Ahead of his appearance before the US House Judiciary Antitrust Subcommittee later today, Tim Cook has released the prepared statement he will read.
The statement, which is available on the House website, adopts a tone that veers between conciliation and defiance. It is full of fascinating insights into Cook's business philosophy.
"I share the Subcommittee's believe that competition is a great virtue," he writes, observing quite reasonably that it promotes innovation and offers customers more choice. Yet he does not see a lack of competition in any of the markets where Apple operates - at least, not as a result of Apple dominance.
"Apple does not have a dominant market share in any market where we do business," Cook insists, pointing to the fierce competition in the smartphone market and the successes of Samsung, LG, Huawei and Google.
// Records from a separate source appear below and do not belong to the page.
(** X12. In a state reached from the initial one, a successful [upgrade]
    leaves both inputs without owner, changes the card of no id but those
    allocated during the call and brings no other token into existence,
    whatever its receiver hook calls; the same call made again reverts.
    When the hook makes no call, the call allocates [nextId] alone, gives
    that token to the caller and leaves the owner of every token other than
    the three as it was. *)
Theorem upgrade_frame txs s ids timestamp from id1 id2 hook outcome new s' :
  runTxs txs initState = (s, ids) ->
  exec timestamp (tx from (Upgrade id1 id2) hook outcome) s = Ok (new, s') ->
  ownerAt s' id1 = 0 /\ ownerAt s' id2 = 0 /\
  (forall id, id ∉ new -> lookupCard s' id = lookupCard s id) /\
  (forall id, id ∉ new -> ownerAt s id = 0 -> ownerAt s' id = 0) /\
  (forall timestamp' hook' outcome',
     exec timestamp' (tx from (Upgrade id1 id2) hook' outcome') s'
     = Revert (ERC721NonexistentToken id1)) /\
  (hook = [] ->
   new = [nextId s] /\ ownerAt s' (nextId s) = from /\
   forall id, id <> id1 -> id <> id2 -> id <> nextId s -> ownerAt s' id = ownerAt s id).
Proof.
  intros R E. destruct (runTxs_initState txs s ids R) as (W & B & _).
  destruct (exec_upgrade_burns _ _ _ _ _ _ _ _ _ W B E)
    as (_ & (W' & _ & X) & H1 & H2).
  split; [exact H1|]. split; [exact H2|]. split; [|split; [|split]].
  - intros id Hout. unfold lookupCard.
    rewrite (not_allocated_no_card s new s' id W W' X Hout). reflexivity.
  - intros id Hout. exact (not_allocated_unowned s new s' id W' X Hout).
  - intros timestamp' hook' outcome'. rewrite exec_unfold.
    apply upgradeWith_nonexistent. exact H1.
  - intros ->. rewrite exec_unfold in E.
    apply upgradeWith_inv in E
      as (_ & _ & _ & _ & _ & _ & _ & nested & s2 & c & Hk & _ & -> & ->).
    simpl in Hk. injection Hk as <- <-. cbn [sender].
    split; [reflexivity|]. split.
    + rewrite ownerAt_owners, ownerAt_insert, N.eqb_refl. reflexivity.
    + intros id N1 N2 N3. rewrite ownerAt_owners, !ownerAt_insert.
      destruct (N.eqb_spec (nextId s) id); [congruence|].
      destruct (N.eqb_spec id2 id); [congruence|].
      destruct (N.eqb_spec id1 id); [congruence|]. reflexivity.
Qed.
(** * Hyperliquid order signing and submission: a shallow embedding

    The development follows the Python programs of the repository:

    - [hyperliquid_minimal_order.py], the standalone script that signs and
      posts one order (module [Minimal]);
    - [hyperliquid_bot_executable_orders.py], the trading bot, of which the
      signing method, [execute_real_order], [set_leverage] and the three
      metadata helpers are embedded (module [Bot]), and then
      [get_portfolio_state], [risk_management_check] and
      [execute_executable_order] (module [Orders]);
    - [technical_analyzer_simple.py], of which the indicators
      [calculate_ema], [calculate_macd] and [calculate_rsi] are embedded
      (module [Analyzer]).

    Conventions of the embedding.

    - A Python [bytes] value is a [list byte]; a Python [int] is a [Z].
    - A Python [str] is a Rocq [string], one character per code point; only
      code points below 256 are represented.
    - A Python [float] is an exact rational ([Q]): arithmetic is the exact
      one, non-finite floats are not represented.
    - A Python object built from [None], [bool], [int], [str], [list] and
      [dict] with [str] keys is a [value]; a [dict] is the list of its items
      in insertion order.  This is the shape of every action the programs
      sign and of every JSON document they read (JSON numbers with a
      fraction are not represented: the exchange sends them as strings).
    - A Python exception is a constructor of [exn]; a computation that may
      raise returns a [result].
    - The libraries the programs call are modelled next to the code:
      [msgpack.packb] and Keccak-256 ([Crypto.Hash.keccak]) are defined in
      full; [eth_account] (key import, typed-data encoding, ECDSA) is a
      parameter of the sections that sign. *)

From Stdlib Require Import ZArith List String Ascii Bool Lia QArith Qround Qabs Lqa Permutation.
From Stdlib Require Import Strings.Byte.

Local Open Scope string_scope.
Local Open Scope list_scope.
Import ListNotations.
Local Open Scope Z_scope.

(** ** Exceptions and results *)

Inductive exn : Type :=
| OverflowError
| ValueError
| TypeError
| AttributeError
| KeyError
| NameError
| RequestException.

Inductive result (A : Type) : Type :=
| Ok (a : A)
| Raise (e : exn).

Arguments Ok {A} a.
Arguments Raise {A} e.

Definition rbind {A B : Type} (r : result A) (f : A -> result B) : result B :=
  match r with
  | Ok a => f a
  | Raise e => Raise e
  end.

Declare Scope result_scope.
Delimit Scope result_scope with result.
Notation "x <- c ;; k" := (rbind c (fun x => k))
  (at level 61, c at next level, right associativity) : result_scope.

(** ** Bytes *)

Definition bytes : Type := list byte.

Definition byte_of_Z (z : Z) : byte :=
  match Byte.of_N (Z.to_N (z mod 256)) with
  | Some b => b
  | None => x00
  end.

Definition Z_of_byte (b : byte) : Z := Z.of_N (Byte.to_N b).

(** [be_bytes n z]: the [n] low-order bytes of [z], most significant first. *)
Fixpoint be_bytes (n : nat) (z : Z) : bytes :=
  match n with
  | O => []
  | S k => byte_of_Z (Z.shiftr z (8 * Z.of_nat k)) :: be_bytes k z
  end.

(** [le_bytes n z]: the [n] low-order bytes of [z], least significant first. *)
Fixpoint le_bytes (n : nat) (z : Z) : bytes :=
  match n with
  | O => []
  | S k => byte_of_Z z :: le_bytes k (Z.shiftr z 8)
  end.

(** The unsigned value of a byte string read most significant byte first. *)
Definition Z_of_be (bs : bytes) : Z :=
  fold_left (fun acc b => acc * 256 + Z_of_byte b) bs 0.

(** The unsigned value of a byte string read least significant byte first. *)
Fixpoint Z_of_le (bs : bytes) : Z :=
  match bs with
  | [] => 0
  | b :: r => Z_of_byte b + 256 * Z_of_le r
  end.

(** [int.to_bytes(length, "big")]: raises [OverflowError] on a negative
    integer and on one that does not fit. *)
Definition to_bytes_big (z : Z) (len : nat) : result bytes :=
  if (z <? 0) || (2 ^ (8 * Z.of_nat len) <=? z)
  then Raise OverflowError
  else Ok (be_bytes len z).

(** ** Strings *)

Definition code (c : ascii) : Z := Z.of_N (N_of_ascii c).
Definition chr (z : Z) : ascii := ascii_of_N (Z.to_N (z mod 256)).

(** [str.lower] on code points below 256: the ASCII capitals and the
    Latin-1 capitals (0xC0..0xDE but the multiplication sign 0xD7). *)
Definition lower_char (c : ascii) : ascii :=
  let n := code c in
  if ((65 <=? n) && (n <=? 90))
     || ((192 <=? n) && (n <=? 222) && negb (n =? 215))
  then chr (n + 32) else c.

Fixpoint lower (s : string) : string :=
  match s with
  | EmptyString => EmptyString
  | String c r => String (lower_char c) (lower r)
  end.

(** [s[n:]] *)
Fixpoint drop (n : nat) (s : string) : string :=
  match n, s with
  | O, _ => s
  | S k, EmptyString => EmptyString
  | S k, String _ r => drop k r
  end.

(** UTF-8 encoding of a string of code points below 256. *)
Fixpoint utf8 (s : string) : bytes :=
  match s with
  | EmptyString => []
  | String c r =>
      let n := code c in
      if n <? 128 then byte_of_Z n :: utf8 r
      else byte_of_Z (Z.lor 192 (Z.shiftr n 6))
             :: byte_of_Z (Z.lor 128 (Z.land n 63)) :: utf8 r
  end.

(** ** Hexadecimal *)

Definition hex_digit (z : Z) : ascii :=
  if z <? 10 then chr (48 + z) else chr (87 + z).

(** [bytes.hex()]: two lowercase digits per byte. *)
Fixpoint bytes_hex (bs : bytes) : string :=
  match bs with
  | [] => EmptyString
  | b :: r =>
      String (hex_digit (Z_of_byte b / 16))
        (String (hex_digit (Z_of_byte b mod 16)) (bytes_hex r))
  end.

Definition hex_value (c : ascii) : option Z :=
  let n := code c in
  if (48 <=? n) && (n <=? 57) then Some (n - 48)
  else if (97 <=? n) && (n <=? 102) then Some (n - 87)
  else if (65 <=? n) && (n <=? 70) then Some (n - 55)
  else None.

Definition is_space (c : ascii) : bool :=
  let n := code c in
  (n =? 32) || ((9 <=? n) && (n <=? 13)).

(** [bytes.fromhex]: ASCII whitespace is skipped between bytes; each byte
    is two adjacent hexadecimal digits; anything else is a [ValueError]. *)
Fixpoint fromhex (s : string) : result bytes :=
  match s with
  | EmptyString => Ok []
  | String c r =>
      if is_space c then fromhex r
      else
        match hex_value c, r with
        | Some h, String c' r' =>
            match hex_value c' with
            | Some l =>
                match fromhex r' with
                | Ok bs => Ok (byte_of_Z (16 * h + l) :: bs)
                | Raise e => Raise e
                end
            | None => Raise ValueError
            end
        | _, _ => Raise ValueError
        end
  end.

(** Digits of a positive integer in a base up to 16, most significant
    first.  [fuel] bounds the number of digits. *)
Fixpoint digits_aux (base : Z) (fuel : nat) (z : Z) (acc : string) : string :=
  match fuel with
  | O => acc
  | S k =>
      if z <? base then String (hex_digit z) acc
      else digits_aux base k (z / base) (String (hex_digit (z mod base)) acc)
  end.

Definition digits (base : Z) (z : Z) : string :=
  digits_aux base (S (Z.to_nat (Z.log2 z))) z EmptyString.

(** [hex(n)] for an [int]. *)
Definition hex (z : Z) : string :=
  if z <? 0 then append "-0x" (digits 16 (- z)) else append "0x" (digits 16 z).

(** [str(n)] for an [int]. *)
Definition str_int (z : Z) : string :=
  if z <? 0 then append "-" (digits 10 (- z)) else digits 10 z.
(** * Persona Wizard front end: the task-polling client, the simulated
      inference progress and the image results panel.

    A shallow embedding of three React components of the repository:

    - [frontend/src/components/PreviewGenerator.tsx]
      (generatePreview, pollTaskStatus, cancelGeneration and the status
      section of the render function),
    - [frontend/src/components/BundleInference.tsx] (runInference and the
      functional updater of its progress interval),
    - [frontend/src/app/wizard/image/page.tsx] (the "Processing Results"
      panel).

    A component is a record of its [useState] cells together with the part
    of the browser it talks to: the table of live [setInterval] timers and
    the log of [fetch] requests.  An [async] function is cut at its
    [await]s: the part that runs up to the first [await] is one handler,
    the part that runs once the promise has settled is another handler that
    receives the settlement.  Handlers are written in a small state monad
    so that they read like the TypeScript they embed. *)

From Stdlib Require Import QArith Qminmax Qround Lqa.
From Stdlib Require Import DecimalString DecimalPos DecimalZ.
From stdpp Require Import base option list gmap strings.

(* ===================================================================== *)
(** * JavaScript values *)
(* ===================================================================== *)

(** A JavaScript string is a sequence of UTF-16 code units. *)
Abbreviation jsstring := (list N).

(** A JavaScript number.  The components only add, multiply by a constant,
    compare and take minima, so numbers are modelled by rationals. *)
Abbreviation number := Q.

Module JS.

(** An ASCII literal of the source, as code units. *)
Definition lit (s : string) : jsstring :=
  Ascii.N_of_ascii <$> String.list_ascii_of_string s.
Arguments lit s%_string : simpl never.

(** [a === b] on strings. *)
Definition strictEq (a b : jsstring) : bool := bool_decide (a = b).

(** Truthiness of a string: only the empty string is falsy. *)
Definition truthy (s : jsstring) : bool :=
  match s with [] => false | _ :: _ => true end.

(** Truthiness of an optional string field: [undefined] (and [null]) are
    falsy, and so is the empty string. *)
Definition truthy_opt (o : option jsstring) : bool :=
  match o with None => false | Some s => truthy s end.

(** [o || dflt] for an optional string [o]. *)
Definition or_else (o : option jsstring) (dflt : jsstring) : jsstring :=
  match o with
  | Some s => if truthy s then s else dflt
  | None => dflt
  end.

(** [s.startsWith(pat)]; used to define [includes] and [replace]. *)
Fixpoint startsWith (pat s : jsstring) : bool :=
  match pat, s with
  | [], _ => true
  | _ :: _, [] => false
  | p :: pat', c :: s' => N.eqb p c && startsWith pat' s'
  end.

(** [s.includes(pat)]: [pat] occurs at some position of [s]. *)
Fixpoint includes (pat s : jsstring) : bool :=
  startsWith pat s ||
  match s with
  | [] => false
  | _ :: s' => includes pat s'
  end.

(** [s.replace(pat, rep)] for a string pattern [pat] (and a replacement
    without [$] patterns): the first occurrence of [pat] in [s] is
    replaced, and [s] is returned unchanged when there is none. *)
Fixpoint str_replace (pat rep s : jsstring) : jsstring :=
  if startsWith pat s then rep ++ drop (length pat) s
  else match s with
       | [] => []
       | c :: s' => c :: str_replace pat rep s'
       end.

(** White space and line terminators of ECMAScript, as code units:
    TAB, LF, VT, FF, CR, SP, NBSP, U+1680, U+2000..U+200A, LS, PS,
    U+202F, U+205F, U+3000 and the byte order mark. *)
Definition isWhiteSpace (c : N) : bool :=
  ((9 <=? c) && (c <=? 13) || (c =? 32) || (c =? 160) || (c =? 5760)
   || (8192 <=? c) && (c <=? 8202) || (c =? 8232) || (c =? 8233)
   || (c =? 8239) || (c =? 8287) || (c =? 12288) || (c =? 65279))%N.

Fixpoint trimStart (s : jsstring) : jsstring :=
  match s with
  | [] => []
  | c :: s' => if isWhiteSpace c then trimStart s' else s
  end.

(** [s.trim()]. *)
Definition trim (s : jsstring) : jsstring :=
  reverse (trimStart (reverse (trimStart s))).

(** The decimal text of an integral number, as React puts it into a text
    node. *)
Definition showZ (z : Z) : jsstring :=
  lit (NilZero.string_of_int (Z.to_int z)).

End JS.

(* ===================================================================== *)
(** * The network, as the components see it *)
(* ===================================================================== *)

Module Http.

Inductive Method := GET | POST | DELETE.

(** The values the components put into a request body. *)
Inductive Json :=
| JString (s : jsstring)
| JBool (b : bool).

(** One call of [fetch(url, init)].  [body] is the object handed to
    [JSON.stringify], field by field. *)
Record Request := {
  method : Method;
  url : jsstring;
  headers : list (jsstring * jsstring);
  body : option (list (jsstring * Json));
}.

(** What [await fetch(..)] and the following [await response.json()]
    give: the [fetch] promise is rejected with an [Error] (a network
    failure), or it is fulfilled with a response that has an [ok] flag
    and whose [json()] either rejects with an [Error] or yields the
    parsed body. *)
Record Response (A : Type) := {
  ok : bool;
  json : jsstring + A;
}.
Arguments ok {A} _.
Arguments json {A} _.

Inductive Settled (A : Type) :=
| Rejected (message : jsstring)
| Fulfilled (response : Response A).
Arguments Rejected {A} _.
Arguments Fulfilled {A} _.

End Http.

(* ===================================================================== *)
(** * Handlers: a state monad over the component and its environment *)
(* ===================================================================== *)

Definition M (W A : Type) : Type := W -> A * W.

#[global] Instance M_ret {W} : MRet (M W) := λ A (a : A) w, (a, w).
#[global] Instance M_bind {W} : MBind (M W) :=
  λ A B (k : A -> M W B) (m : M W A) w, let (a, w') := m w in k a w'.

(** The state a handler leaves behind. *)
Definition exec {W A} (m : M W A) (w : W) : W := snd (m w).

(** Read something off the current state. *)
Definition gets {W A} (f : W -> A) : M W A := λ w, (f w, w).

(** Update the current state. *)
Definition modify {W} (f : W -> W) : M W () := λ w, ((), f w).

(* ===================================================================== *)
(** * components/PreviewGenerator.tsx *)
(* ===================================================================== *)

(** [interface PreviewTask]: the snapshot a status poll returns.  Optional
    fields ([message?: string] ...) are [None] when the JSON has none. *)
Module PreviewTask.
Record t := mk {
  task_id : jsstring;
  status : jsstring;
  progress : number;
  current_step : option jsstring;
  message : option jsstring;
  video_path : option jsstring;
  audio_path : option jsstring;
  error : option jsstring;
}.
End PreviewTask.

Module PreviewGenerator.
Import JS Http.

(** The four fields [generatePreview] reads off the JSON that answers the
    POST ([data.task_id], [data.status], [data.progress],
    [data.message]). *)
Record StartData := {
  data_task_id : jsstring;
  data_status : jsstring;
  data_progress : number;
  data_message : option jsstring;
}.

(** A live [setInterval] timer of [pollTaskStatus]: its delay in
    milliseconds and the [taskId] its callback has closed over. *)
Record Interval := {
  delay : Z;
  taskId : jsstring;
}.

(** The component: its five [useState] cells, its one prop, and the
    browser state it acts on. *)
Record World := {
  (* useState *)
  prompt : jsstring;
  isGenerating : bool;
  currentTask : option PreviewTask.t;
  error : option jsstring;
  previewVideo : option jsstring;
  (* props: is [onPreviewGenerated] given? *)
  onPreviewGenerated : bool;
  (* the arguments [onPreviewGenerated] has been called with, latest
     first *)
  previewGenerated : list jsstring;
  (* live timers, by the id [setInterval] returned *)
  intervals : gmap nat Interval;
  nextIntervalId : nat;
  (* the requests handed to [fetch], latest first *)
  fetched : list Request;
}.

(** The component as mounted: [useState('')], [useState(false)],
    [useState(null)] three times; no timer, nothing fetched. *)
Definition mount (onPreviewGenerated : bool) : World := {|
  prompt := [];
  isGenerating := false;
  currentTask := None;
  error := None;
  previewVideo := None;
  onPreviewGenerated := onPreviewGenerated;
  previewGenerated := [];
  intervals := ∅;
  nextIntervalId := 0;
  fetched := [];
|}.

(** ** State setters and browser calls *)

Definition setPrompt (v : jsstring) : M World () := modify (λ w, {|
  prompt := v; isGenerating := isGenerating w;
  currentTask := currentTask w; error := error w;
  previewVideo := previewVideo w;
  onPreviewGenerated := onPreviewGenerated w;
  previewGenerated := previewGenerated w; intervals := intervals w;
  nextIntervalId := nextIntervalId w; fetched := fetched w |}).

Definition setIsGenerating (v : bool) : M World () := modify (λ w, {|
  prompt := prompt w; isGenerating := v;
  currentTask := currentTask w; error := error w;
  previewVideo := previewVideo w;
  onPreviewGenerated := onPreviewGenerated w;
  previewGenerated := previewGenerated w; intervals := intervals w;
  nextIntervalId := nextIntervalId w; fetched := fetched w |}).

Definition setCurrentTask (v : option PreviewTask.t) : M World () :=
  modify (λ w, {|
  prompt := prompt w; isGenerating := isGenerating w;
  currentTask := v; error := error w;
  previewVideo := previewVideo w;
  onPreviewGenerated := onPreviewGenerated w;
  previewGenerated := previewGenerated w; intervals := intervals w;
  nextIntervalId := nextIntervalId w; fetched := fetched w |}).

Definition setError (v : option jsstring) : M World () := modify (λ w, {|
  prompt := prompt w; isGenerating := isGenerating w;
  currentTask := currentTask w; error := v;
  previewVideo := previewVideo w;
  onPreviewGenerated := onPreviewGenerated w;
  previewGenerated := previewGenerated w; intervals := intervals w;
  nextIntervalId := nextIntervalId w; fetched := fetched w |}).

Definition setPreviewVideo (v : option jsstring) : M World () :=
  modify (λ w, {|
  prompt := prompt w; isGenerating := isGenerating w;
  currentTask := currentTask w; error := error w;
  previewVideo := v;
  onPreviewGenerated := onPreviewGenerated w;
  previewGenerated := previewGenerated w; intervals := intervals w;
  nextIntervalId := nextIntervalId w; fetched := fetched w |}).

(** [onPreviewGenerated?.(videoPath)]: a call when the prop is given,
    nothing otherwise. *)
Definition call_onPreviewGenerated (videoPath : jsstring) : M World () :=
  modify (λ w, {|
  prompt := prompt w; isGenerating := isGenerating w;
  currentTask := currentTask w; error := error w;
  previewVideo := previewVideo w;
  onPreviewGenerated := onPreviewGenerated w;
  previewGenerated :=
    if onPreviewGenerated w then videoPath :: previewGenerated w
    else previewGenerated w;
  intervals := intervals w;
  nextIntervalId := nextIntervalId w; fetched := fetched w |}).

(** [fetch(url, init)], up to the promise it returns. *)
Definition fetch (r : Request) : M World () := modify (λ w, {|
  prompt := prompt w; isGenerating := isGenerating w;
  currentTask := currentTask w; error := error w;
  previewVideo := previewVideo w;
  onPreviewGenerated := onPreviewGenerated w;
  previewGenerated := previewGenerated w; intervals := intervals w;
  nextIntervalId := nextIntervalId w; fetched := r :: fetched w |}).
"As much as we believe the iPhone provides the best user experience, we know it is far from the only choice available to consumers," he adds.
This all sounds good, and Apple certainly isn't the sort of company to snatch 80% of a market and dominate the lower, middle and top ends. That's not its style. It prefers to take a relatively small share (albeit still vast in absolute terms) of the premium end, then leverage a big margin on the products it sells in that space. That's a system that works well, as the firm's profits make clear.
But "any market"? Is it true that Apple isn't dominant anywhere?
The problem with statements like this is that they sound definitive but are actually vague. A firm's dominance of a market depends on how you define the limits of that market.
If you look at the number of smartphone units sold in a given year, Apple doesn't seem to dominate. If you look at the profit made from smartphones, or the active install base, or the money spent on apps, or a key subsection of the market, the picture starts to change. As the analyst/pundit Benedict Evans has pointed out, more than 80% of US teenagers have an iPhone. What's that, if not dominance?
In the end, of course, this isn't about phones, and we should beware red herrings. This investigation is about locating the power in the relationship between platform owners and the developers and users of those platforms, and establishing whether further regulation is needed to balance it out. The App Store is the only place from which non-jailbroken iPhones can purchase and install software, and this (arguable) monopoly means Apple holds a lot of power. Often the only way for developers to get any leverage at all is to attack Apple's PR and do battle on social media.
Fortunately, Tim Cook's statement is not the end of the discussion, and I'm sure the committee members will have lots of questions. Having been postponed from a planned start on Monday, the hearing starts today at 5pm UK time - that's noon Washington time. You can watch live on YouTube.
The list of witnesses is given in alphabetical order; if the same order is used for their appearances, Cook will be second on the bill, after Jeff Bezos (and presumably a fair amount of preliminary waffle). We'll be watching intently and, assuming Cook does make an appearance today, will post a review of the highlights on Macworld tomorrow.